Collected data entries
>>>>>

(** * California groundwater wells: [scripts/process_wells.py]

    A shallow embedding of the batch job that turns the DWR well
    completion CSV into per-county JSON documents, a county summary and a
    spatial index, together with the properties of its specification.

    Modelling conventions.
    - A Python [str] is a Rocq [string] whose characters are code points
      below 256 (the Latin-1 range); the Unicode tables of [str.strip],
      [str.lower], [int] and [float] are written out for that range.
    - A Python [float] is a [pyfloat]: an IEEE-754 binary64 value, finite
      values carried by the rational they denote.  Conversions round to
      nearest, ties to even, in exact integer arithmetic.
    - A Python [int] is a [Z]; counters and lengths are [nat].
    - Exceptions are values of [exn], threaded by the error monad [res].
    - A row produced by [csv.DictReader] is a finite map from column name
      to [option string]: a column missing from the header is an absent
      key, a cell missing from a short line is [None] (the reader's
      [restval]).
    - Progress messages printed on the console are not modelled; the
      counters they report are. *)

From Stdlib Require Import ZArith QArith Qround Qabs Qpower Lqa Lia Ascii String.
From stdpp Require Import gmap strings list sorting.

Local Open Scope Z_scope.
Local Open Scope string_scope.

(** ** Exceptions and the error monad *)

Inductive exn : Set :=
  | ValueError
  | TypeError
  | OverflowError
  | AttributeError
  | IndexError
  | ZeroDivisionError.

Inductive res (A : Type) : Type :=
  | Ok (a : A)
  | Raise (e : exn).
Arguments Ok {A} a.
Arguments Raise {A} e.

<<<<<
>>>>>

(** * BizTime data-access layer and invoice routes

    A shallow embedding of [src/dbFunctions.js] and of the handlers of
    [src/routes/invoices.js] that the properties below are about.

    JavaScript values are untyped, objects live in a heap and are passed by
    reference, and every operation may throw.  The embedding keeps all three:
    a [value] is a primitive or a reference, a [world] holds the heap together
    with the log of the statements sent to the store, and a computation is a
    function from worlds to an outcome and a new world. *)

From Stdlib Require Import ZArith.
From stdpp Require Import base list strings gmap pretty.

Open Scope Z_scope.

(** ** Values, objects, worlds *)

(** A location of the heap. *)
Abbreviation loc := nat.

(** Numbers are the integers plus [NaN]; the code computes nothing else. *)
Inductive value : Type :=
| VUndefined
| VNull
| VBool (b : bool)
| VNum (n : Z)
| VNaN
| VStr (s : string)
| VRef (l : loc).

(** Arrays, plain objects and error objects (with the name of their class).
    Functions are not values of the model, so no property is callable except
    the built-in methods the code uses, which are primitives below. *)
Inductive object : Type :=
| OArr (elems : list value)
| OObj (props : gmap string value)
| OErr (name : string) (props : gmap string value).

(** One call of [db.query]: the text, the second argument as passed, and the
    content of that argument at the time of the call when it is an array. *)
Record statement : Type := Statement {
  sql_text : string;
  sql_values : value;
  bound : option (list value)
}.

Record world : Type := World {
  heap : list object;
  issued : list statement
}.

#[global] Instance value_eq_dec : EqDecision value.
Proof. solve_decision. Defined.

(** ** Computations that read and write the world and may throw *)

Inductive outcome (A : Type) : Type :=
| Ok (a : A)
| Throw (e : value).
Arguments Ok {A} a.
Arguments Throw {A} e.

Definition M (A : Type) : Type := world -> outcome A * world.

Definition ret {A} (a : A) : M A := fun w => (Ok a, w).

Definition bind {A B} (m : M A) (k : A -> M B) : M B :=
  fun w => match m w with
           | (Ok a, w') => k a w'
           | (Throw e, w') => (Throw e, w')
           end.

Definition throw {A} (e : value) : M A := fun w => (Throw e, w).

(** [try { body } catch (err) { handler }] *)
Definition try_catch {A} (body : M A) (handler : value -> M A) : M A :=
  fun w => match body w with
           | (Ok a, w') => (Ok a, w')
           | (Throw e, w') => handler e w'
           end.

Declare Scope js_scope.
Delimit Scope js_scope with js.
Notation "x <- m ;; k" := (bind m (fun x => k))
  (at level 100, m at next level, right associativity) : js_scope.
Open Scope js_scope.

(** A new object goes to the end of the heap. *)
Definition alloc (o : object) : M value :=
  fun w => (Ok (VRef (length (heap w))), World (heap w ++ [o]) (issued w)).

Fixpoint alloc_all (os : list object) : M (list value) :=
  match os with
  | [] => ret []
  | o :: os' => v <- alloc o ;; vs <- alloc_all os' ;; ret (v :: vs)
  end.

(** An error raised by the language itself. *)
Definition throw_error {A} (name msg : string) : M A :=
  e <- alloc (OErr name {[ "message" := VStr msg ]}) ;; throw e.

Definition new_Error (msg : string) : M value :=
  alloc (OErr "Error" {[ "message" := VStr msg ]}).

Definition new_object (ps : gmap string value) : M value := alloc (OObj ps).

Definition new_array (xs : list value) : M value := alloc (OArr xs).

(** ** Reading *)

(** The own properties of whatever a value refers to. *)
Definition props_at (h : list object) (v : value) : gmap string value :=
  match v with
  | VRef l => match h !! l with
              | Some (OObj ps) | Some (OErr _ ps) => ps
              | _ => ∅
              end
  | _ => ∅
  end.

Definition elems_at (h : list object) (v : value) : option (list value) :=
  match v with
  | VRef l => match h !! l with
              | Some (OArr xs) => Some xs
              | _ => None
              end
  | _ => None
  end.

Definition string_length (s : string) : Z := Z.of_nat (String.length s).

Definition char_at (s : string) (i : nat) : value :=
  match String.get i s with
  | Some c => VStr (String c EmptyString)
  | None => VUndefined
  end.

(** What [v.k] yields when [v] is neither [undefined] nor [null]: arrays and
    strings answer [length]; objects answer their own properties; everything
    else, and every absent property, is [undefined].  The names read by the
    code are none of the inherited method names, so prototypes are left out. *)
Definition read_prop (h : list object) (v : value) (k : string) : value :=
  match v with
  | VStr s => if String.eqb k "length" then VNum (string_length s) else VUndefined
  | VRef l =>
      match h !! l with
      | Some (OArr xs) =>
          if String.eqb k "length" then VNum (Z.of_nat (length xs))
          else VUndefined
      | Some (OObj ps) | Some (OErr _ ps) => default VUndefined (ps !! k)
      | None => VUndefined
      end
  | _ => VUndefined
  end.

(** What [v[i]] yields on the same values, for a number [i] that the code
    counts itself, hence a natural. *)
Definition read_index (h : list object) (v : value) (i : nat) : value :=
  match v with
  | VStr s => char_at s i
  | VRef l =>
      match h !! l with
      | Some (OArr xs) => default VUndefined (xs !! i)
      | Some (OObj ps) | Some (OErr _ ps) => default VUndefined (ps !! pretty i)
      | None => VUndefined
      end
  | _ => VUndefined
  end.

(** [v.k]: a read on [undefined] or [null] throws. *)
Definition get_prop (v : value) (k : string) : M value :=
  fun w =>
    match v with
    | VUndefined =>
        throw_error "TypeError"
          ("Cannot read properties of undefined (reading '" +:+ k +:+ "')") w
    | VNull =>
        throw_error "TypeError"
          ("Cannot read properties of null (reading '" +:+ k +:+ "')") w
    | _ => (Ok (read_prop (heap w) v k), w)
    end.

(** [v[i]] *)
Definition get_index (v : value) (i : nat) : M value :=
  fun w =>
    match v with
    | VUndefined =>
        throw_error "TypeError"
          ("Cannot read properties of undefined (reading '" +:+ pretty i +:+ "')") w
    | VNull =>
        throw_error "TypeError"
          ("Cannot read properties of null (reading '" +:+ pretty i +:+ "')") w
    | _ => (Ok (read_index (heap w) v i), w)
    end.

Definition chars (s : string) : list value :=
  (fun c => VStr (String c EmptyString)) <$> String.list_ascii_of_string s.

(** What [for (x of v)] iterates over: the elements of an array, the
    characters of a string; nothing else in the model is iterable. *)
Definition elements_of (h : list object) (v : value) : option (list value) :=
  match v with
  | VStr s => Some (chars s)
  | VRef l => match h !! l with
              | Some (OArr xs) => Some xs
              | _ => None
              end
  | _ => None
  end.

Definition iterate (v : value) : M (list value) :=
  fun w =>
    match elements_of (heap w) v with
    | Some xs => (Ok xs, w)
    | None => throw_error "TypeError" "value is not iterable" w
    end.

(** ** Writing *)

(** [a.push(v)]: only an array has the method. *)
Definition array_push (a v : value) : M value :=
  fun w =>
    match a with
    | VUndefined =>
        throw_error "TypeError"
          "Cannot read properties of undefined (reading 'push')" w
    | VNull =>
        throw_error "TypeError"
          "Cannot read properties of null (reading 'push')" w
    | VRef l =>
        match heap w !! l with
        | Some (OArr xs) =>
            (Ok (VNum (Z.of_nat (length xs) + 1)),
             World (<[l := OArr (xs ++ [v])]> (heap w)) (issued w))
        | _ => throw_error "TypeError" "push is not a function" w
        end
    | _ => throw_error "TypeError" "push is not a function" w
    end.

<<<<<

YOUR GOAL:
Above are the entries. Quote exactly the lines from the one bearing "Some (chars s)" through the one bearing "(** [a.push(v)]: only".

RESULT OF THE EXERCISE:
  | VStr s => Some (chars s)
  | VRef l => match h !! l with
              | Some (OArr xs) => Some xs
              | _ => None
              end
  | _ => None
  end.

Definition iterate (v : value) : M (list value) :=
  fun w =>
    match elements_of (heap w) v with
    | Some xs => (Ok xs, w)
    | None => throw_error "TypeError" "value is not iterable" w
    end.

(** ** Writing *)

(** [a.push(v)]: only an array has the method. *)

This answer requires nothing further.